El comienzo de su dulce amistad.
—-
Arlan volvió a la residencia de los invitados y narró con emoción todo a su hermana, especialmente sobre cómo Drayce lo salvó de caer al lago.
—Créeme, Hermana.
Tiene poderes, pero no es un monstruo.
Los monstruos no salvan a las personas .
—Debes estar equivocado, Arlan —Alvira frunció el ceño, lamentando tardíamente por qué lo siguió dentro de su habitación—.
¿Cómo puede un niño como él tener poderes?
—Pero lo sentí tirar de mí desde lejos .
—¿Y qué?
¿Es una bruja?
¿Un hechicero?
No me digas que también crees que existen dragones y hadas.
No hay tal cosa como la magia en el mundo real.
Has estado leyendo demasiados libros para niños .
—¡No!
Es verdad.
¡Tienes que creerme!
No estoy equivocado, Hermana —insistió Arlan.
—Está bien, está bien.
Te creo.
Ahora deberías descansar.
La falta de sueño no es buena —Alvira ya no discutió más con su hermano mientras lo arropaba en la cama.
Estaba segura de que estaba viendo cosas porque no había dormido bien durante todo el viaje.
Tumbado en la cama y haciendo pucheros, Arlan recordó ese incidente, cómo fue levantado en el aire por sí mismo y tirado hacia el cenador.
Cuando miró a Drayce, su mano estaba extendida, mostrando que lo que había sucedido fue obra suya y sus ojos rojos se veían diferentes.
Brillaban como una piedra preciosa roja atrapada en la luz del sol.
‘Estoy seguro de que fue él quien me salvó’.
Arlan cerró los ojos pensando en el encuentro con Drayce al día siguiente.

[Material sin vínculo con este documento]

(* ===== verification/GuestHash.v ===== *)
(** * The guest page table: lookup, write interception, protection

    Theorems that tie [lookup_mac_pte] of [src/kmod/fault.c] to the
    interception of page table writes in [src/kmod/ptaccess.c]
    and the access check of [page_fault] to the PowerPC protection rule. *)

From S2P Require Import Prelude Skiplist Kvars Context Mtable MmuIo MmuFb Emu Fault.

Module GuestHash.
Import Kvars Mtable Emu Fault.

(** ** Searching a PTEG *)

Definition word (s : kvars) (a : Z) : Z := default 0 (words s !! a).

Lemma pteg_find_spec s test : forall n p,
  exists r, pteg_find n p test s = Some (r, s) /\
  match r with
  | Some q => exists i, 0 <= i < Z.of_nat n /\ q = p + 8 * i /\ test (word s q) = true /\
      forall j, 0 <= j < i -> test (word s (p + 8 * j)) = false
  | None => forall i, 0 <= i < Z.of_nat n -> test (word s (p + 8 * i)) = false
  end.
Proof.
  induction n as [|n IH]; intros p; cbn [pteg_find].
  { exists None. split; [done|]. lia. }
  kred. fold (word s p). destruct (test (word s p)) eqn:Et.
  { exists (Some p). split; [done|]. exists 0. split_and!; [lia|lia|lia|done|lia]. }
  destruct (IH (p + 8)) as (r & E & Hr). exists r. split; [done|]. destruct r as [q|].
  - destruct Hr as (i & Hi & -> & Ht & Hmin). exists (i + 1).
    split_and!; [lia|lia|lia|done|]. intros j Hj.
    destruct (decide (j = 0)) as [->|]; [by rewrite Z.add_0_r|].
    replace (p + 8 * j) with (p + 8 + 8 * (j - 1)) by lia. apply Hmin. lia.
  - intros i Hi. destruct (decide (i = 0)) as [->|]; [by rewrite Z.add_0_r|].
    replace (p + 8 * i) with (p + 8 + 8 * (i - 1)) by lia. apply Hr. lia.
Qed.

(** The first word of a valid PTE for [ea] in segment [vsid], in the primary
    ([h = false]) or the secondary PTEG. *)
Definition pte_tag (vsid ea : Z) (h : bool) : Z :=
  MOL_BIT 0 .| (vsid .<< 7) .| ((ea .& 0x0ffff000) .>> 22) .| (if h then MOL_BIT 25 else 0).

Al día siguiente, a los invitados de Griven se les concedió una audiencia con el Rey de Megaris.
El Duque y la Duquesa Cromwell llegaron al Gran Palacio, y aunque solo fue el Duque quien se reunió con el Rey Theron en la sala del trono para hablar sobre política, la Duquesa llevó a su sobrina y sobrino a una sala de estar separada donde la Reina los atendía personalmente.
La familia Cromwell saludó a la Reina de Megaris y se sentaron en los asientos acolchados.
Mientras la Duquesa y la Reina hablaban sobre cosas interesantes acerca de sus respectivos reinos y el festival, los ojos de Arlan estaban fijos en la puerta.
Susurró a su hermana que estaba sentada en la silla junto a él.
—¿No va a venir el Príncipe Segundo?
Su rostro se veía decepcionado.
Esther lo observaba y finalmente decidió preguntar, —Príncipe Arlan, ¿hay algo que quieras decir?
Arlan la miró y luego miró a su tía.
La Duquesa le hizo un gesto de asentimiento, diciéndole que debía responder a la pregunta de la Reina.
—Su Majestad, yo… busco al Príncipe Segundo.
Quiero conocerlo.
Esther sonrió.
—¿Eso es todo?
No te preocupes.
Organizaré un encuentro entre tú y Drayce.
Arlan sonrió felizmente.
—¡Muchas gracias, Su Majestad!
Tal como prometió, la Reina organizó inmediatamente que Drayce conociera a Arlan.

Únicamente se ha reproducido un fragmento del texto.